Definition storeAdvice (p : Profile) (missing : list Missing) (cause : reason) : gostr :=
  match cause with
  | Unsupported =>
    let '(exportable, storeOnly, suggestions) := foldl (fun '(exportable, storeOnly, suggestions) m =>
      let '(variable, first) := envSpelling p (mi_name m) in
      if bool_decide (variable = []) then (exportable, storeOnly, suggestions)
      else if (first : bool) then (exportable ++ [variable], storeOnly, suggestions)
      else (exportable, storeOnly ++ [mi_name m],
            suggestions ++ [lit "`refs: [" ++ NamespaceEnv ++ lit "." ++ variable ++ lit ", " ++ NamespaceSecrets ++ lit "." ++ mi_name m ++ lit "]`"]))
      ([], [], []) missing in
    let out := match exportable with
               | [] => []
               | _ => [lit "Export " ++ join (lit ", ") exportable ++ lit " before running brig, which this profile reads first"]
               end ++
               match storeOnly with
               | [] => []
               | _ => [lit "This profile reads " ++ join (lit ", ") storeOnly ++
                       lit " only from the store, so run it on macOS, or add " ++ join (lit ", ") suggestions ++ lit " to its env binding"]
               end in
    match out with [] => [] | _ => join (lit ". ") out ++ lit "." end
  | _ => []
  end.

(** The misses of [needed] for one reason, in two lists. *)
Definition split_misses (misses : list Missing) : list Missing * list Missing :=
  foldl (fun '(required, optional) m => if mi_required m then (required ++ [m], optional) else (required, optional ++ [m])) ([], []) misses.
(** The guest's environment is the variables of the run with those of the
    routes over them, but for two names that are brig's: [BRIG_PROJECT] is
    the project that brig mounts and nothing when it mounts none, whatever a
    binding or a route says, and [HOME] falls back to the guest's home. *)
Lemma guestEnv_exact (set routeVars : list Var) (guestProject guestHome n : gostr) :
  env_value (guestEnv set routeVars guestProject guestHome) n =
  if decide (n = projectVar) then if decide (guestProject = []) then None else Some guestProject
  else match env_value routeVars n with
       | Some v => Some v
       | None =>
         match env_value set n with
         | Some v => Some v
         | None => if decide (n = lit "HOME" /\ guestHome <> []) then Some guestHome else None
         end
       end.
Proof.
  unfold guestEnv. fold (own_vars set routeVars guestProject). rewrite (env_value_named (lit "HOME") set).
  assert (projectVar <> lit "HOME") as Hp by (vm_compute; discriminate).
  destruct (bool_decide_reflect (guestHome = [])) as [->|Hh].
  - rewrite own_vars_value. destruct (decide (n = projectVar)); [done|]. destruct (env_value routeVars n); [done|]. destruct (env_value set n); [done|].
    rewrite decide_False; [done|]. by intros [_ ?].
  - destruct (env_value set (lit "HOME")) as [v|] eqn:Es; cbn [is_nil negb]; rewrite ?env_value_cons, own_vars_value; cbn [va_name va_value];
      (destruct (decide (n = projectVar)) as [->|]; [by destruct (decide (guestProject = []))|]); (destruct (env_value routeVars n); [done|]).
    + destruct (env_value set n) eqn:En; [done|]. rewrite decide_False; [done|]. intros [-> _]. congruence.
    + destruct (env_value set n); [done|]. destruct (decide (n = lit "HOME")) as [->|Hn]; [by rewrite !decide_True|].
      rewrite !decide_False; [done|by intros [? _]|by apply not_eq_sym].
Qed.

(** ** The names that the settings forward *)

Lemma firsts_snoc `{EqDecision A} (l : list A) x : firsts (l ++ [x]) = if decide (x ∈ firsts l) then firsts l else firsts l ++ [x].
Proof. by rewrite firsts_app. Qed.

Section Forwarded.
Variable bound : list gostr.
Definition unbound (n : gostr) : bool := negb (mem n bound).

Lemma unbound_one n : List.filter unbound [n] = if mem n bound then [] else [n].
Proof. cbn. unfold unbound. by destruct (mem n bound). Qed.

Lemma forward_loop names kept :
  exists added,
  foldl (fun '(kept, warnings, added) name =>
      if mem name bound then (kept, warnings ++ [name], added)
      else if mem name added then (kept, warnings, added)
      else (kept ++ [env_binding name], warnings, name :: added)) (kept, [], []) names =
  (kept ++ (env_binding <$> List.filter unbound (firsts names)), List.filter (fun n => mem n bound) names, added) /\
  (forall n, n ∈ added <-> n ∈ List.filter unbound (firsts names)).
Proof.
  induction names as [|x names IH] using rev_ind; [exists []; cbn; by rewrite app_nil_r|].
  destruct IH as (added & E & Ha). rewrite foldl_app, E. cbn [foldl]. rewrite firsts_snoc, List.filter_app. cbn [List.filter].
  destruct (mem x bound) eqn:Hb.
  - exists added. assert (List.filter unbound (if decide (x ∈ firsts names) then firsts names else firsts names ++ [x]) = List.filter unbound (firsts names)) as ->.
    { destruct (decide _); [done|]. rewrite List.filter_app, unbound_one, Hb. by rewrite app_nil_r. }
    by split.
  - rewrite app_nil_r. assert (mem x added = bool_decide (x ∈ firsts names)) as ->.
    { destruct (mem x added) eqn:Hm; symmetry; [apply bool_decide_eq_true|apply bool_decide_eq_false]; revert Hm.
      - rewrite mem_true, Ha, list_filter_elem. tauto.
      - rewrite mem_false, Ha, list_filter_elem. unfold unbound. rewrite Hb. tauto. }
    case_bool_decide as Hf; [rewrite decide_True by done; by exists added|]. rewrite decide_False by done. exists (x :: added).
    rewrite List.filter_app, unbound_one, Hb, fmap_app. split; [by rewrite app_assoc|].
    intros n. rewrite elem_of_cons, elem_of_app, Ha, list_elem_of_singleton. tauto.
Qed.
End Forwarded.

(** [BRIG_FORWARD_ENV] replaces the bindings that read the shell.  The
    others stay as they are and win over a name of the setting, which is
    ignored with a warning; every other name is bound once, to itself in the
    shell, in the order of its first mention. *)
Lemma envOverride_exact (bindings : list EnvBinding) (names : list gostr) :
  let kept := List.filter (fun b => negb (reads_shell b)) bindings in
  let bound := eb_name <$> kept in
  envOverride bindings names =
  match names with
  | [] => (bindings, [])
  | _ => (kept ++ (env_binding <$> List.filter (unbound bound) (firsts names)), List.filter (fun n => mem n bound) names)
  end.
Proof.
  cbv zeta. unfold envOverride. destruct names as [|x names]; [done|].
  rewrite (foldl_keeps (fun b => negb (reads_shell b))); [|by intros out b; destruct (reads_shell b)]. cbn [app].
  destruct (forward_loop (eb_name <$> List.filter (fun b => negb (reads_shell b)) bindings) (x :: names)
    (List.filter (fun b => negb (reads_shell b)) bindings)) as (added & -> & _). done.
Qed.

(** ** A run whose route injects a secret of the profile *)

Definition gh_route : Route :=
  MkRoute (lit "gh") [] [] (lit "https://api.github.com") (Some (MkCredentialRef (MkSecretRef (lit "gh-token")) [] [])) None None None None false.

Definition other_store (n : gostr) : res reason gostr := Err NotFound.

Lemma other_store_same n : ~ route_secret [gh_route] n -> example_store n = other_store n.
Proof.
  intros H. unfold example_store. rewrite bool_decide_false; [done|]. intros ->. apply H. exists gh_route.
  split; [by left|]. apply list_elem_of_singleton. reflexivity.
Qed.

Definition no_git (s : VarSet) : VarSet * option gostr := (s, None).

(** The profile of the examples runs with an empty store, without its
    [GH_TOKEN]. *)
Example BuildEnv_oblivious_witness :
  let ld := Load_routes (Ok ([gh_route], ∅)) example_profile (p_env example_profile) in
  ld_skipped ld = [lit "gh-token"] /\
  match BuildEnv ld (lit "brig-x") (Ok other_store) example_shell (MkOptions false false) (MkGitSettings [] false [] []) no_git with
  | Ok (set, _) => vs_names set = [lit "IS_SANDBOX"; lit "CLAUDE_CONFIG_DIR"]
  | Err _ => False
  end.
Proof.
  cbv zeta. split; [vm_compute; reflexivity|].
  destruct (BuildEnv_oblivious [gh_route] ∅ example_profile (p_env example_profile) (lit "brig-x") example_store other_store example_shell
    (MkOptions false false) (MkGitSettings [] false [] []) no_git other_store_same) as [<- _].
  vm_compute. reflexivity.
Defined.
(* ===== verification/RouteStore.v ===== *)
(** * [internal/wrap]: what the store says of the routes' secrets

    routestore.go, certexpiry.go and expiry.go: before a boot brig lists the
    store, reads no value, and refuses a run whose routes inject a secret that
    the store does not hold.  A listing is an argument, and a warning is what
    it says rather than its text. *)

From stdpp Require Import prelude list strings gmap sorting.
From Stdlib Require Import ZArith Lia ZifyNat Ascii.
From S2P Require Import Prelude GoUnicode GoStrings GoNum RouteTypes Profile Creds GuestEnv HostSide.

Local Open Scope Z_scope.

(** What [List] answers: each name with the expiry of its provenance, in
    milliseconds, 0 for none. *)
Definition store_listing := list (gostr * Z).

(** A store that opens and may be able to list. *)
Definition list_store := res reason (option (res reason store_listing)).

Record routeStore := MkRouteStore { rs_missing : list gostr; rs_err : option reason; rs_certExpiry : gmap gostr Z }.

Definition no_store : routeStore := MkRouteStore [] None ∅.

(** ** certexpiry.go *)

Definition certWarnAhead : Z := 3 * 24 * 3600 * 1000.

Definition client_certificate (r : Route) : option gostr :=
  match rt_inject r ≫= in_tls with
  | Some t => (fun c => sr_name (cr_secretRef c)) <$> ti_clientCertificate t
  | None => None
  end.

Definition clientCertificateSecrets (routes : list Route) : gmap gostr (list gostr) :=
  sort_strings <$> foldl (fun out r =>
    match client_certificate r with
    | Some name => if bool_decide (name = []) then out else <[name := default [] (out !! name) ++ [rt_name r]]> out
    | None => out
    end) ∅ routes.

Definition routeNames (routes : list gostr) : gostr :=
  match routes with [r] => lit "route " ++ r | _ => lit "routes " ++ join (lit ", ") routes end.

(** A [time.Duration] of some milliseconds, in nanoseconds. *)
Definition duration (millis : Z) : Z := wrap64 (millis * 1000000).
Definition ns_minute : Z := 60 * 1000000000.
Definition ns_hour : Z := 60 * ns_minute.

Definition until (millis : Z) : gostr :=
  let d := duration millis in
  if d <? ns_hour then lit "less than an hour"
  else if d <? 24 * ns_hour then itoa (d / ns_hour) ++ lit "h"
  else itoa (d / ns_hour / 24) ++ lit "d".

(** [ago] of expiry.go. *)
Definition ago (elapsedMillis : Z) : gostr :=
  let d := duration elapsedMillis in
  if d <? ns_minute then lit "moments ago"
  else if d <? ns_hour then itoa (d / ns_minute) ++ lit "m ago"
  else if d <? 24 * ns_hour then itoa (d / ns_hour) ++ lit "h ago"
  else itoa (d / ns_hour / 24) ++ lit "d ago".

Inductive expiry_warning :=
  | CertExpired (name routes since : gostr)
  | CertExpires (name routes left : gostr)
  | ImportExpired (name profile since : gostr) (importable : bool).

Definition warnExpiringCertificates (st : routeStore) (routes : list Route) (now : Z) : list expiry_warning :=
  let names := sort_strings (foldl (fun names e => if e.2 =? 0 then names else names ++ [e.1]) [] (map_to_list (rs_certExpiry st))) in
  let by_secret := clientCertificateSecrets routes in
  foldl (fun out name =>
    let left := wrap64 (default 0 (rs_certExpiry st !! name) - now) in
    let rs := routeNames (default [] (by_secret !! name)) in
    if certWarnAhead <? left then out
    else if left <? 0 then out ++ [CertExpired name rs (ago (wrap64 (- left)))]
    else out ++ [CertExpires name rs (until left)]) [] names.

(** ** expiry.go *)

(** [listSecrets]: the last entry of a name, when the listing answers.  No
    store is opened for a profile that declares no secret. *)
Definition listSecrets (p : Profile) (open : option list_store) : option (gmap gostr Z) :=
  match p_secrets p with
  | [] => None
  | _ =>
    match open with
    | Some (Ok (Some (Ok l))) => Some (foldl (fun m e => <[e.1 := e.2]> m) ∅ l)
    | _ => None
    end
  end.

Definition warnExpiredSecrets (p : Profile) (open : option list_store) (now : Z) : list expiry_warning :=
  match listSecrets p open with
  | None => []
  | Some secrets =>
    foldl (fun out d =>
      match secrets !! sd_name d with
      | Some expires =>
        if (expires =? 0) || (now <=? expires) then out
        else out ++ [ImportExpired (sd_name d) (p_name p) (ago (wrap64 (now - expires))) (Importable d)]
      | None => out
      end) [] (p_secrets p)
  end.

(** ** routestore.go *)

Definition checkRouteStore (skipped : list gostr) (routes : list Route) (open : list_store) : routeStore :=
  match skipped with
  | [] => no_store
  | _ =>
    match open with
    | Err e => MkRouteStore [] (Some e) ∅
    | Ok None => no_store
    | Ok (Some (Err e)) => MkRouteStore [] (Some e) ∅
    | Ok (Some (Ok l)) =>
      let expiry : gmap gostr Z := foldl (fun m e => <[e.1 := e.2]> m) ∅ l in
      let certs := foldl (fun m name => match expiry !! name with Some e => <[name := e]> m | None => m end) ∅
        (map_to_list (clientCertificateSecrets routes)).*1 in
      MkRouteStore (foldl (fun missing name => match expiry !! name with Some _ => missing | None => missing ++ [name] end) [] skipped) None certs
    end
  end.

Section Run.
(** Of the [Config]: the routes, the policy of each, the profile's name and
    its declarations, the sandbox, and the secrets that the routes inject. *)
Variable routes : list Route.
Variable routePolicy : gmap gostr gostr.
Variables profile_name sandbox : gostr.
Variable routeDecls : list SecretDecl.
Variable skipped : list gostr.

Definition routeDecl (name : gostr) : SecretDecl :=
  default (MkSecretDecl name None [] [] None [] [] [] [] []) (List.find (fun d => bool_decide (sd_name d = name)) routeDecls).

Definition create_plain (name : gostr) : gostr := lit "brig secret create " ++ name.
Definition create_typed (name type : gostr) : gostr := create_plain name ++ lit " --type " ++ type ++ lit " -f <file>".

Definition ca_secret (r : Route) : option gostr :=
  match rt_inject r ≫= in_tls with
  | Some t => (fun c => sr_name (cr_secretRef c)) <$> ti_ca t
  | None => None
  end.

(** The loop, which returns at the first client certificate. *)
Fixpoint create_loop (name typ : gostr) (l : list Route) : gostr :=
  match l with
  | [] => if bool_decide (typ = []) then create_plain name else create_typed name typ
  | r :: l' =>
    if bool_decide (client_certificate r = Some name) then create_typed name (lit "tls")
    else create_loop name (if bool_decide (ca_secret r = Some name) then lit "ca" else typ) l'
  end.
Definition routeCreateCommand (name : gostr) : gostr := create_loop name [] routes.

Definition routeSecretFix (names : list gostr) : gostr :=
  join (lit ", ") (foldl (fun '(cmds, imported) name =>
    if negb (Importable (routeDecl name)) then (cmds ++ [routeCreateCommand name], imported)
    else if (imported : bool) then (cmds, imported)
    else (cmds ++ [lit "brig secret import " ++ profile_name], true)) ([], false) names).1.

Definition routedBy (names : list gostr) : gostr :=
  join (lit ", ") (foldl (fun out r =>
    if existsb (fun name => mem name (routeSecretNames r)) names then out ++ [named_in routePolicy r] else out) [] routes).

Inductive store_refusal :=
  | StoreUnavailable (by_routes names : gostr) (cause : reason) (advice : option gostr)
  | SecretsMissing (by_routes : gostr) (e : CredentialError).

(** Why the run is refused; the advice is the command to run on Linux. *)
Definition routeStoreRefusal (st : routeStore) : option store_refusal :=
  match rs_err st with
  | Some e =>
    Some (StoreUnavailable (routedBy skipped) (join (lit ", ") skipped) e
      (match e with Unsupported => Some (routeSecretFix skipped) | _ => None end))
  | None =>
    match rs_missing st with
    | [] => None
    | names =>
      let missing := foldl (fun out name =>
        out ++ [MkMissing name true (Importable (routeDecl name)) NotFound (HintText (routeDecl name)) (routeCreateCommand name)]) [] names in
      Some (SecretsMissing (routedBy names) (MissingSecrets sandbox profile_name missing))
    end
  end.

Definition routeStoreLine (st : routeStore) : list gostr :=
  match skipped with
  | [] => []
  | _ =>
    (lit "kept on the host: " ++ join (lit ", ") skipped) ::
    match rs_err st, rs_missing st with
    | Some _, _ => [lit "brig's secret store is not available on this host, so the run is refused"]
    | None, [] => []
    | None, names =>
      [lit "not in brig's secret store: " ++ join (lit ", ") names ++ lit ", so the run is refused; " ++ routeSecretFix names]
    end
  end.

Definition routeStoreFacts (st : routeStore) : list gostr * option reason * option store_refusal :=
  (rs_missing st, rs_err st, routeStoreRefusal st).
End Run.

(** ** What the listing decides *)

Lemma listed_lookup (l : store_listing) n : is_Some (foldl (fun m e => <[e.1 := e.2]> m) (∅ : gmap gostr Z) l !! n) <-> n ∈ l.*1.
Proof.
  assert (forall m : gmap gostr Z, is_Some (foldl (fun m e => <[e.1 := e.2]> m) m l !! n) <-> is_Some (m !! n) \/ n ∈ l.*1) as ->.
  { induction l as [|[k v] l IH]; intros m; cbn [foldl fmap list_fmap fst snd].
    - rewrite elem_of_nil. tauto.
    - rewrite IH, lookup_insert_is_Some', elem_of_cons. naive_solver. }
  rewrite lookup_empty. split; [by intros [[? ?]|?]|by right].
Qed.

(** The names that the store does not hold, in the order of the run's list. *)
Lemma missing_filter skipped routes l : rs_err (checkRouteStore skipped routes (Ok (Some (Ok l)))) = None /\
  rs_missing (checkRouteStore skipped routes (Ok (Some (Ok l)))) = List.filter (fun n => negb (mem n l.*1)) skipped.
Proof.
  destruct skipped as [|x skipped]; [done|]. split; [done|]. cbn [checkRouteStore rs_missing].
  rewrite (foldl_keeps (fun n => negb (mem n l.*1))); [done|]. intros out n.
  destruct (foldl _ _ l !! n) as [e|] eqn:E.
  - assert (mem n l.*1 = true) as ->; [|done]. apply mem_true, listed_lookup. by rewrite E.
  - assert (mem n l.*1 = false) as ->; [|done]. apply mem_false. rewrite <- listed_lookup, E. by intros [? ?].
Qed.

Definition missing_of (routes : list Route) (decls : list SecretDecl) (name : gostr) : Missing :=
  MkMissing name true (Importable (routeDecl decls name)) NotFound (HintText (routeDecl decls name)) (routeCreateCommand routes name).

(** The command that stores a secret as what the routes use it for: a client
    certificate before a CA. *)
Definition create_spec (routes : list Route) (name : gostr) : gostr :=
  if existsb (fun r => bool_decide (client_certificate r = Some name)) routes then create_typed name (lit "tls")
  else if existsb (fun r => bool_decide (ca_secret r = Some name)) routes then create_typed name (lit "ca")
  else create_plain name.

Lemma routeCreateCommand_spec routes name : routeCreateCommand routes name = create_spec routes name.
Proof.
  unfold routeCreateCommand, create_spec. assert (forall ca : bool, create_loop name (if ca then lit "ca" else []) routes =
    if existsb (fun r => bool_decide (client_certificate r = Some name)) routes then create_typed name (lit "tls")
    else if ca || existsb (fun r => bool_decide (ca_secret r = Some name)) routes then create_typed name (lit "ca")
    else create_plain name) as H; [|exact (H false)].
  induction routes as [|r routes IH]; intros ca; [by destruct ca|]. cbn [create_loop existsb].
  destruct (bool_decide (client_certificate r = Some name)); [done|]. cbn [orb].
  assert ((if bool_decide (ca_secret r = Some name) then lit "ca" else if ca then lit "ca" else []) =
    if bool_decide (ca_secret r = Some name) || ca then lit "ca" else []) as -> by (by destruct (bool_decide _), ca).
  rewrite IH. by rewrite (orb_comm (bool_decide _) ca), <- orb_assoc.
Qed.

(** Before it boots, a run with routes is refused for its store exactly
    when the listing lacks a secret that one of its routes injects.  The
    refusal names every such secret, each once and in order, as required and
    not found, with the command that stores it as what the route uses it
    for. *)
Lemma routeStoreRefusal_exact (t : Profile) (bindings : list EnvBinding) (routes : list Route) (routePolicy : gmap gostr gostr)
    (profile_name sandbox : gostr) (decls : list SecretDecl) (l : store_listing) :
  let skipped := (withRoutes t bindings routes).2 in
  match routeStoreRefusal routes routePolicy profile_name sandbox decls skipped (checkRouteStore skipped routes (Ok (Some (Ok l)))) with
  | None => forall n, route_secret routes n -> n ∈ l.*1
  | Some (SecretsMissing _ (MissingSecrets s p ms)) =>
      (s, p) = (sandbox, profile_name) /\ ms <> [] /\ NoDup (mi_name <$> ms) /\ StronglySorted str_le (mi_name <$> ms) /\
      (forall n, n ∈ mi_name <$> ms <-> route_secret routes n /\ n ∉ l.*1) /\
      (forall m, m ∈ ms -> mi_required m = true /\ mi_reason m = NotFound /\ mi_create m = create_spec routes (mi_name m))
  | _ => False
  end.
Proof.
  cbv zeta. pose proof (withRoutes_skipped t bindings routes) as (Hs & Hnd & Hso). set (skipped := (withRoutes t bindings routes).2) in *.
  destruct (missing_filter skipped routes l) as [He Hm]. unfold routeStoreRefusal. rewrite He, Hm.
  assert (forall n, n ∈ List.filter (fun n => negb (mem n l.*1)) skipped <-> route_secret routes n /\ n ∉ l.*1) as Hn.
  { intros n. rewrite list_filter_elem, Hs, negb_true_iff, mem_false. done. }
  destruct (List.filter _ skipped) as [|x names] eqn:E.
  - intros n Hr. destruct (decide (n ∈ l.*1)) as [|Hno]; [done|]. by apply (conj Hr), Hn, elem_of_nil in Hno.
  - rewrite (foldl_snoc_map (missing_of routes decls)). cbn [app]. rewrite <- E in *.
    assert (mi_name <$> (missing_of routes decls <$> List.filter (fun n => negb (mem n l.*1)) skipped) = List.filter (fun n => negb (mem n l.*1)) skipped) as Eq.
    { rewrite <- list_fmap_compose. apply list_fmap_id. }
    rewrite Eq. split_and!; [done|by rewrite E| | |done|].
    + by apply list_filter_NoDup.
    + by apply list_filter_sorted.
    + intros m (n & -> & _)%list_elem_of_fmap. split_and!; [done|done|apply routeCreateCommand_spec].
Qed.
(* ===== verification/Settings.v ===== *)
(** * [internal/wrap/env.go]: the settings of a run

    A setting is looked up for the agent first and then for every agent, and
    is read as a string, a switch, a number or a list.  The environment is an
    argument. *)

From stdpp Require Import prelude list strings gmap.
From Stdlib Require Import ZArith Lia ZifyNat Ascii.
From S2P Require Import Prelude GoUnicode GoStrings GoNum GuestEnv.

Local Open Scope Z_scope.

Record Env := MkEnv { en_get : gostr -> option gostr; en_prefix : gostr }.

(** [NewEnv], with the environment that [os.LookupEnv] reads. *)
Definition NewEnv (profileName : gostr) (get : gostr -> option gostr) : Env :=
  MkEnv get (lit "BRIG_" ++ to_upper (replace_all (lit "-") (lit "_") profileName)).

Definition getNamed (e : Env) (key : gostr) : option (gostr * gostr) :=
  match en_get e (en_prefix e ++ lit "_" ++ key) with
  | Some v => Some (en_prefix e ++ lit "_" ++ key, v)
  | None =>
    match en_get e (lit "BRIG_" ++ key) with
    | Some v => Some (lit "BRIG_" ++ key, v)
    | None => None
    end
  end.

(** [Env.Get]. *)
Definition setting_of (e : Env) (key : gostr) : option gostr := snd <$> getNamed e key.

(** [Env.String]. *)
Definition String_ (e : Env) (key fallback : gostr) : gostr :=
  match setting_of e key with Some v => if bool_decide (v = []) then fallback else v | None => fallback end.

(** [Env.Bool]. *)
Definition Bool_ (e : Env) (key : gostr) (fallback : bool) : bool :=
  match setting_of e key with
  | Some v => if bool_decide (v = []) then fallback else negb (bool_decide (v = lit "0"))
  | None => fallback
  end.

(** The refusal names the variable and quotes its value. *)
Inductive setting_error := NotUnderstood (name value : gostr).

Definition on_words : list gostr := lit <$> ["1"; "true"; "yes"; "on"].
Definition off_words : list gostr := lit <$> ["0"; "false"; "no"; "off"].

Definition StrictBool (e : Env) (key : gostr) (fallback : bool) : res setting_error bool :=
  match getNamed e key with
  | None => Ok fallback
  | Some (name, v) =>
    let v := trim_space v in
    if bool_decide (v = []) then Ok fallback
    else if mem (to_lower v) on_words then Ok true
    else if mem (to_lower v) off_words then Ok false
    else Err (NotUnderstood name v)
  end.

Definition setting (e : Env) (key : gostr) : gostr :=
  match getNamed e key with Some (name, value) => name ++ lit "=" ++ value | None => lit "BRIG_" ++ key end.

Definition SettingName (e : Env) (key : gostr) : gostr :=
  match getNamed e key with Some (name, _) => name | None => lit "BRIG_" ++ key end.

(** The loop of [Env.Int], on an [int] of 64 bits; [None] is the return of the
    fallback. *)
Fixpoint int_loop (n : Z) (l : list Z) : option Z :=
  match l with
  | [] => Some n
  | r :: l' => if (r <? 48) || (57 <? r) then None else int_loop (wrap64 (wrap64 (n * 10) + (r - 48))) l'
  end.

(** [Env.Int]. *)
Definition Int_ (e : Env) (key : gostr) (fallback : Z) : Z :=
  match setting_of e key with
  | Some v =>
    if bool_decide (v = []) then fallback
    else match int_loop 0 (runes v) with Some n => if n =? 0 then fallback else n | None => fallback end
  | None => fallback
  end.

Definition Fields (e : Env) (key : gostr) (fallback : list gostr) : list gostr :=
  match setting_of e key with
  | Some v => if bool_decide (trim_space v = []) then fallback else fields v
  | None => fallback
  end.

(** ** Which setting is read *)

(** The setting of one agent wins, and the error and the reports name the
    variable that was read. *)
Lemma getNamed_agent e key v : en_get e (en_prefix e ++ lit "_" ++ key) = Some v ->
  setting_of e key = Some v /\ SettingName e key = en_prefix e ++ lit "_" ++ key.
Proof. intros H. unfold setting_of, SettingName, getNamed. by rewrite H. Qed.

(** ** Numbers *)

Lemma int_loop_ok s : forall n v, Forall (fun c => is_digit c = true) s -> 0 <= n -> value_of n s = Some v -> v < 2 ^ 63 -> int_loop n (bz <$> s) = Some v.
Proof.
  induction s as [|c s IH]; intros n v Hd Hn Hv Hmax; [done|].
  pose proof (proj1 (Forall_cons _ _ _) Hd) as [Hdc Hs]. pose proof Hdc as Hc. unfold is_digit in Hc. apply in_range_true in Hc.
  cbn [fmap list_fmap int_loop value_of] in *. rewrite Hdc in Hv.
  destruct (Z.ltb_spec (bz c) 48); [lia|]. destruct (Z.ltb_spec 57 (bz c)); [lia|]. cbn [orb].
  assert (n * 10 + (bz c - 48) <= v) as Hle.
  { clear -Hv Hs Hn Hc. assert (0 <= n * 10 + (bz c - 48)) as Hp by lia. revert Hp Hv. generalize (n * 10 + (bz c - 48)). clear -Hs.
    induction Hs as [|d s Hd Hs IH]; intros m Hm Hv; [injection Hv; lia|]. cbn [value_of] in Hv. rewrite Hd in Hv.
    unfold is_digit in Hd. apply in_range_true in Hd. apply IH in Hv; lia. }
  rewrite (wrap64_id (n * 10)) by lia. rewrite wrap64_id by lia. apply IH; [done|lia|done|done].
Qed.

(** A number that a user writes in decimal is read back as that number, for
    the agent or for every agent, up to the largest [int]; beyond that the
    value wraps. *)
Lemma Int_written (e : Env) (key : gostr) (fallback n : Z) (Hset : setting_of e key = Some (utoa n)) (Hn : 0 < n < 2 ^ 63) :
  Int_ e key fallback = n.
Proof.
  unfold Int_. rewrite Hset. destruct (utoa_cons n) as (c & s & E). rewrite bool_decide_false by (rewrite E; done).
  pose proof (utoa_digits n ltac:(lia)) as Hd. rewrite runes_ascii.
  - rewrite (int_loop_ok (utoa n) 0 n); [|done|lia|apply utoa_value; lia|lia]. destruct (Z.eqb_spec n 0); [lia|done].
  - eapply Forall_impl; [exact Hd|]. intros d Hdd. unfold is_digit in Hdd. apply in_range_true in Hdd. apply is_ascii_bz. lia.
Qed.

Definition example_env : Env := NewEnv (lit "claude-code") (fun n => if bool_decide (n = lit "BRIG_CLAUDE_CODE_CPUS") then Some (utoa 12) else None).

Example Int_written_witness : Int_ example_env (lit "CPUS") 4 = 12.
Proof. apply (Int_written example_env (lit "CPUS") 4 12); [vm_compute; reflexivity|lia]. Defined.

(** The largest [int] and one more, twice over. *)
Example Int_wraps : Int_ (MkEnv (fun _ => Some (lit "18446744073709551617")) []) (lit "CPUS") 4 = 1.
Proof. vm_compute. reflexivity. Qed.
*****
▸ ABOUT THIS TASK
Give back exactly the lines of the listing above that run from the line with "let ld := Load_routes" to the line with "Definition certWarnAhead : Z", inclusive.

▸ EXERCISE SOLUTION
  let ld := Load_routes (Ok ([gh_route], ∅)) example_profile (p_env example_profile) in
  ld_skipped ld = [lit "gh-token"] /\
  match BuildEnv ld (lit "brig-x") (Ok other_store) example_shell (MkOptions false false) (MkGitSettings [] false [] []) no_git with
  | Ok (set, _) => vs_names set = [lit "IS_SANDBOX"; lit "CLAUDE_CONFIG_DIR"]
  | Err _ => False
  end.
Proof.
  cbv zeta. split; [vm_compute; reflexivity|].
  destruct (BuildEnv_oblivious [gh_route] ∅ example_profile (p_env example_profile) (lit "brig-x") example_store other_store example_shell
    (MkOptions false false) (MkGitSettings [] false [] []) no_git other_store_same) as [<- _].
  vm_compute. reflexivity.
Defined.
(* ===== verification/RouteStore.v ===== *)
(** * [internal/wrap]: what the store says of the routes' secrets

    routestore.go, certexpiry.go and expiry.go: before a boot brig lists the
    store, reads no value, and refuses a run whose routes inject a secret that
    the store does not hold.  A listing is an argument, and a warning is what
    it says rather than its text. *)

From stdpp Require Import prelude list strings gmap sorting.
From Stdlib Require Import ZArith Lia ZifyNat Ascii.
From S2P Require Import Prelude GoUnicode GoStrings GoNum RouteTypes Profile Creds GuestEnv HostSide.

Local Open Scope Z_scope.

(** What [List] answers: each name with the expiry of its provenance, in
    milliseconds, 0 for none. *)
Definition store_listing := list (gostr * Z).

(** A store that opens and may be able to list. *)
Definition list_store := res reason (option (res reason store_listing)).

Record routeStore := MkRouteStore { rs_missing : list gostr; rs_err : option reason; rs_certExpiry : gmap gostr Z }.

Definition no_store : routeStore := MkRouteStore [] None ∅.

(** ** certexpiry.go *)

Definition certWarnAhead : Z := 3 * 24 * 3600 * 1000.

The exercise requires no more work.